Dunque, direttive anticipate,
caratterizzate dal rispetto del normale percorso
biologico sotto il profilo di non interferenza con il
suo corso ovvero di suo ripristino se forzatamente
rallentato. Nulla a che vedere con l'eutanasia, la cui
essenza consiste invece nell'indotta accelerazione del
processo di morte.
Sebbene la novità sia di quelle
senza alcun dubbio rilevanti, specialmente in un
territorio in cui l’orientamento del Tribunale era (ma,
per certi versi, rimane) quello di negare l’ads in caso
in assenza di malattia psichica, non si può non rilevare
la prudenza del g.t. nel decidere sul punto: per la
sospensione del trattamento medico-chirurgico è
necessario il consenso congiunto di entrambi gli
amministratori (facoltizzati, invece, ad operare
disgiuntamente in tutti gli altri casi) e comunque
sempre previa autorizzazione del giudice tutelare.

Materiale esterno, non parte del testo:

(** The event leaves the lists it is on, its registrations are forgotten and
    its block is given back. *)
Definition without (e : Z) (E : IEVENT) (s : ES) : ES :=
  let s := if RuntimeLinked E then set_runtime (filter (fun i => i <> e) (EventHead s)) s else s in
  let s := if NotifyLinked E
           then set_queue (alter (filter (fun i => i <> e)) (NotifyTpl E) (gEventQueue s)) (gEventPending s) s else s in
  if SignalLinked E then set_signal_queue (filter (fun i => i <> e) (gEventSignalQueue s)) s else s.
Definition closed (e : Z) (E : IEVENT) (s : ES) : ES :=
  let s := without e E (if bits (EventType E) EVT_TIMER then set_timers (unlinked e s) s else s) in
  let w := if bits (ExFlag E) EVT_EXFLAG_EVENT_PROTOCOL_NOTIFICATION then CoreUnregisterProtocolNotify e (world s) else world s in
  set_world (heap_free e w) (set_events (delete e (events s)) (at_level (gEfiCurrentTpl s) s)).

Lemma without_fields e E (s : ES) : gEfiCurrentTpl (without e E s) = gEfiCurrentTpl s /\ Interrupts (without e E s) = Interrupts s /\
  gEventPending (without e E s) = gEventPending s /\ events (without e E s) = events s.
Proof. unfold without. by destruct (RuntimeLinked E), (NotifyLinked E), (SignalLinked E). Qed.

Lemma without_level e E t b (s : ES) : without e E (set_level t b s) = set_level t b (without e E s).
Proof. unfold without. by destruct (RuntimeLinked E), (NotifyLinked E), (SignalLinked E). Qed.

Lemma without_events e E m (s : ES) : without e E (set_events m s) = set_events m (without e E s).
Proof. unfold without. by destruct (RuntimeLinked E), (NotifyLinked E), (SignalLinked E). Qed.
Lemma click_shows_suggestions_witness :
  ∃ b, click_target Example_clicks.idle Example_clicks.inside = Some b
       ∧ shown_suggestions Example_suggestions.getTime
           (Highlight.collapseSuggestions
              (Highlight.onHitSvgClick Example_clicks.idle Example_clicks.inside))
           (Highlight.collapsedUid
              (Highlight.onHitSvgClick Example_clicks.idle Example_clicks.inside))
           {["0-0" := [Example_suggestions.A]]} ∅ (HitBox.uid b)
         = Some (take 5 (Suggestions.getSortedSuggestions Example_suggestions.getTime
                           {["0-0" := [Example_suggestions.A]]} ∅ (HitBox.uid b))).
Proof.
  eexists. split; [vm_compute; reflexivity|].
  apply (click_shows_suggestions Example_suggestions.getTime Example_clicks.idle
           Example_clicks.inside);
    [vm_compute; reflexivity|discriminate|vm_compute; discriminate].
Defined.

(** ** Normalised text *)

Lemma replace_runs_spaced (b : bool) (l : list ascii) :
  single_spaced (Submit.replace_runs b l) = true
  ∧ (b = true → ∀ c, head (Submit.replace_runs b l) = Some c → Js.is_space c = false).
Proof.
  revert b. induction l as [|c l IH]; intros b; cbn [Submit.replace_runs].
  - split; [reflexivity|intros _ c Hc; discriminate Hc].
  - destruct (Js.is_space c) eqn:Ec.
    + destruct (IH true) as [Hs Hh]. destruct b.
      * split; [exact Hs|intros _; apply Hh; reflexivity].
      * split; [|discriminate]. cbn [single_spaced]. rewrite Hs.
        change (Js.is_space " ") with true. cbn [Ascii.eqb Bool.eqb andb].
        destruct (Submit.replace_runs true l) as [|d r] eqn:Er; [reflexivity|].
        rewrite (Hh eq_refl d eq_refl). reflexivity.
    + destruct (IH false) as [Hs _]. split.
      * cbn [single_spaced]. rewrite Ec, Hs. reflexivity.
      * intros _ c' [= <-]. exact Ec.
Qed.

Lemma replace_runs_fixed (b : bool) (l : list ascii) :
  single_spaced l = true →
  (b = true → ∀ c, head l = Some c → Js.is_space c = false) →
  Submit.replace_runs b l = l.
Proof.
  revert b. induction l as [|c l IH]; intros b Hs Hh; [reflexivity|].
  cbn [Submit.replace_runs single_spaced] in Hs |- *.
  apply andb_true_iff in Hs as [Hc Hs].
  destruct (Js.is_space c) eqn:Ec.
  - destruct b; [rewrite (Hh eq_refl c eq_refl) in Ec; discriminate Ec|].
    apply andb_true_iff in Hc as [Hsp Hnext].
    apply Ascii.eqb_eq in Hsp. subst c. f_equal. apply IH; [exact Hs|].
    intros _ d Hd. destruct l as [|d' l]; [discriminate Hd|].
    injection Hd as ->. apply negb_true_iff in Hnext. exact Hnext.
  - f_equal. apply IH; [exact Hs|discriminate].
Qed.

Lemma replace_runs_ink (b : bool) (l : list ascii) :
  filter (λ c, Js.is_space c = false) (Submit.replace_runs b l)
  = filter (λ c, Js.is_space c = false) l.
Proof.
  revert b. induction l as [|c l IH]; intros b; [reflexivity|].
  cbn [Submit.replace_runs]. destruct (Js.is_space c) eqn:Ec.
  - rewrite (filter_cons_False _ c l) by (rewrite Ec; discriminate).
    destruct b; [apply IH|].
    rewrite filter_cons_False by (vm_compute; discriminate). apply IH.
  - rewrite !filter_cons_True by exact Ec. f_equal. apply IH.
Qed.

Lemma single_spaced_app (l1 l2 : list ascii) :
  single_spaced (l1 ++ l2) = true → single_spaced l1 = true ∧ single_spaced l2 = true.
Proof.
  induction l1 as [|c l1 IH]; cbn [app single_spaced]; [auto|].
  intros H. apply andb_true_iff in H as [Hc H]. destruct (IH H) as [H1 H2].
  split; [|exact H2]. rewrite H1, andb_true_r.
  destruct (Js.is_space c); [|reflexivity].
  apply andb_true_iff in Hc as [-> Hn]. destruct l1; [reflexivity|exact Hn].
Qed.

Lemma drop_space_split (l : list ascii) :
  (∃ sp, l = sp ++ Js.drop_space l ∧ Forall (λ c, Js.is_space c = true) sp)
  ∧ ∀ c, head (Js.drop_space l) = Some c → Js.is_space c = false.
Proof.
  induction l as [|c l [(sp & E & Hsp) Hh]]; cbn [Js.drop_space].
  - split; [exists []; split; [reflexivity|constructor]|discriminate].
  - destruct (Js.is_space c) eqn:Ec.
    + split; [|exact Hh]. exists (c :: sp). split; [cbn; f_equal; exact E|].
      constructor; assumption.
    + split; [exists []; split; [reflexivity|constructor]|].
      intros c' [= <-]. exact Ec.
Qed.

Lemma drop_space_fixed (l : list ascii) :
  (∀ c, head l = Some c → Js.is_space c = false) → Js.drop_space l = l.
Proof.
  destruct l as [|c l]; [reflexivity|]. intros H. cbn [Js.drop_space].
  rewrite (H c eq_refl). reflexivity.
Qed.

Lemma head_rev_last {A : Type} (l : list A) : head (rev l) = last l.
Proof.
  destruct l as [|x l _] using rev_ind; [reflexivity|].
  rewrite rev_unit, last_snoc. reflexivity.
Qed.

(** What [trim] leaves of a list of characters. *)
Lemma trim_split (l : list ascii) :
  let t := rev (Js.drop_space (rev (Js.drop_space l))) in
  (∃ sp1 sp2, l = sp1 ++ t ++ sp2
              ∧ Forall (λ c, Js.is_space c = true) sp1
              ∧ Forall (λ c, Js.is_space c = true) sp2)
  ∧ (∀ c, head t = Some c → Js.is_space c = false)
  ∧ (∀ c, last t = Some c → Js.is_space c = false).
Proof.
  intros t.
  destruct (drop_space_split l) as [(sp1 & E1 & H1) Hh1].
  destruct (drop_space_split (rev (Js.drop_space l))) as [(sp & E2 & H2) Hh2].
  assert (Ev : Js.drop_space l = t ++ rev sp).
  { rewrite <- (rev_involutive (Js.drop_space l)), E2 at 1. apply rev_app_distr. }
  split; [|split].
  - exists sp1, (rev sp). split; [rewrite <- Ev; exact E1|].
    split; [exact H1|apply Forall_rev; exact H2].
  - intros c Hc. apply Hh1. rewrite Ev. destruct t; [discriminate Hc|exact Hc].
  - intros c Hc. apply Hh2. unfold t in Hc. rewrite <- head_rev_last, rev_involutive in Hc.
    exact Hc.
Qed.

Lemma trim_fixed (l : list ascii) :
  (∀ c, head l = Some c → Js.is_space c = false) →
  (∀ c, last l = Some c → Js.is_space c = false) →
  rev (Js.drop_space (rev (Js.drop_space l))) = l.
Proof.
  intros Hh Hl. rewrite (drop_space_fixed l Hh), drop_space_fixed, rev_involutive;
    [reflexivity|].
  intros c. rewrite head_rev_last. apply Hl.
Qed.

Lemma normalizeText_chars (s : string) :
  String.list_ascii_of_string (Submit.normalizeText s)
  = rev (Js.drop_space
           (rev (Js.drop_space
                   (Submit.replace_runs false (String.list_ascii_of_string s))))).
Proof.
  unfold Submit.normalizeText, Js.trim.
  rewrite !String.list_ascii_of_string_of_list_ascii. reflexivity.
Qed.

Lemma filter_spaces_nil (sp : list ascii) :
  Forall (λ c, Js.is_space c = true) sp → filter (λ c, Js.is_space c = false) sp = [].
Proof.
  induction 1 as [|c sp Hc _ IH]; [reflexivity|].
  rewrite filter_cons_False by (rewrite Hc; discriminate). exact IH.
Qed.

Lemma normalizeText_tidy (s : string) : tidy (Submit.normalizeText s).
Proof.
  unfold tidy. cbv zeta. rewrite normalizeText_chars.
  set (u := Submit.replace_runs false (String.list_ascii_of_string s)).
  destruct (trim_split u) as [(sp1 & sp2 & E & _ & _) [Hh Hl]]. cbv zeta in *.
  split; [|split; assumption].
  pose proof (proj1 (replace_runs_spaced false (String.list_ascii_of_string s))) as Hs.
  fold u in Hs. rewrite E in Hs.
  apply single_spaced_app in Hs as [_ Hs]. apply single_spaced_app in Hs as [Hs _].
  exact Hs.
Qed.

Dunque, una sorta di doppio vaglio
di ammissibilità: l’operare congiunto degli ads e
l’autorizzazione del giudice.
La nomina dell’AdS (anche) per il
rispetto delle direttive anticipate trova il suo spunto
letterale nell’art. 408 c.c., laddove si puntualizza che
“la scelta dell’amministratore di sostegno avviene con
esclusivo riguardo alla cura ed agli interessi della
persona del beneficiario”; e nell’espressione “cura
della persona” si possono far rientrare anche la cura e
la tutela della salute, comprensive delle scelte proprie
del cd. Testamento biologico. E al 2° comma, come si è
detto, è previsto che “L’amministratore di sostegno può
essere designato dallo stesso interessato, in previsione
della propria futura incapacità”.
Da osservare che l’attribuire
dignità e rilevanza alle direttive anticipate si
riverbera inevitabilmente anche sul contenuto di
un’eventuale atto di designazione in previsione della
propria futura incapacità che, dunque, oltre al
contenuto minimo, può venire arricchito anche con un
contenuto ulteriore, che potremmo chiamare facoltativo
od eventuale.
Se ci rifacciamo al concetto di
(decreto di nomina come) statuto dell’amministrazione di
sostegno, si viene ad ipotizzare una sorta di facoltà
per l’interessato di dare, o meglio di suggerire, norme
per questo statuto.
Sebbene ora tale possibilità abbia
trovato positiva conferma nella giurisprudenza, essa era
da ritenersi comunque ammissibile anche dall’analisi
dello spirito della legge. Infatti, tutto l’impianto
normativo dell’amministrazione di sostegno, mentre dal
punto di vista degli effetti ha come riferimento la
figura del beneficiario, dal punto di vista operativo è
incentrato sulla figura del giudice tutelare, per il
quale tali indicazioni non sono in alcun modo
vincolanti, ma siano comunque in certa misura da tenere
in considerazione, poiché, in quanto provenienti dal
soggetto amministrando, costituiscono quella che
potremmo definire, forse con un’espressione tautologica,
un’interpretazione autentica delle sue volontà.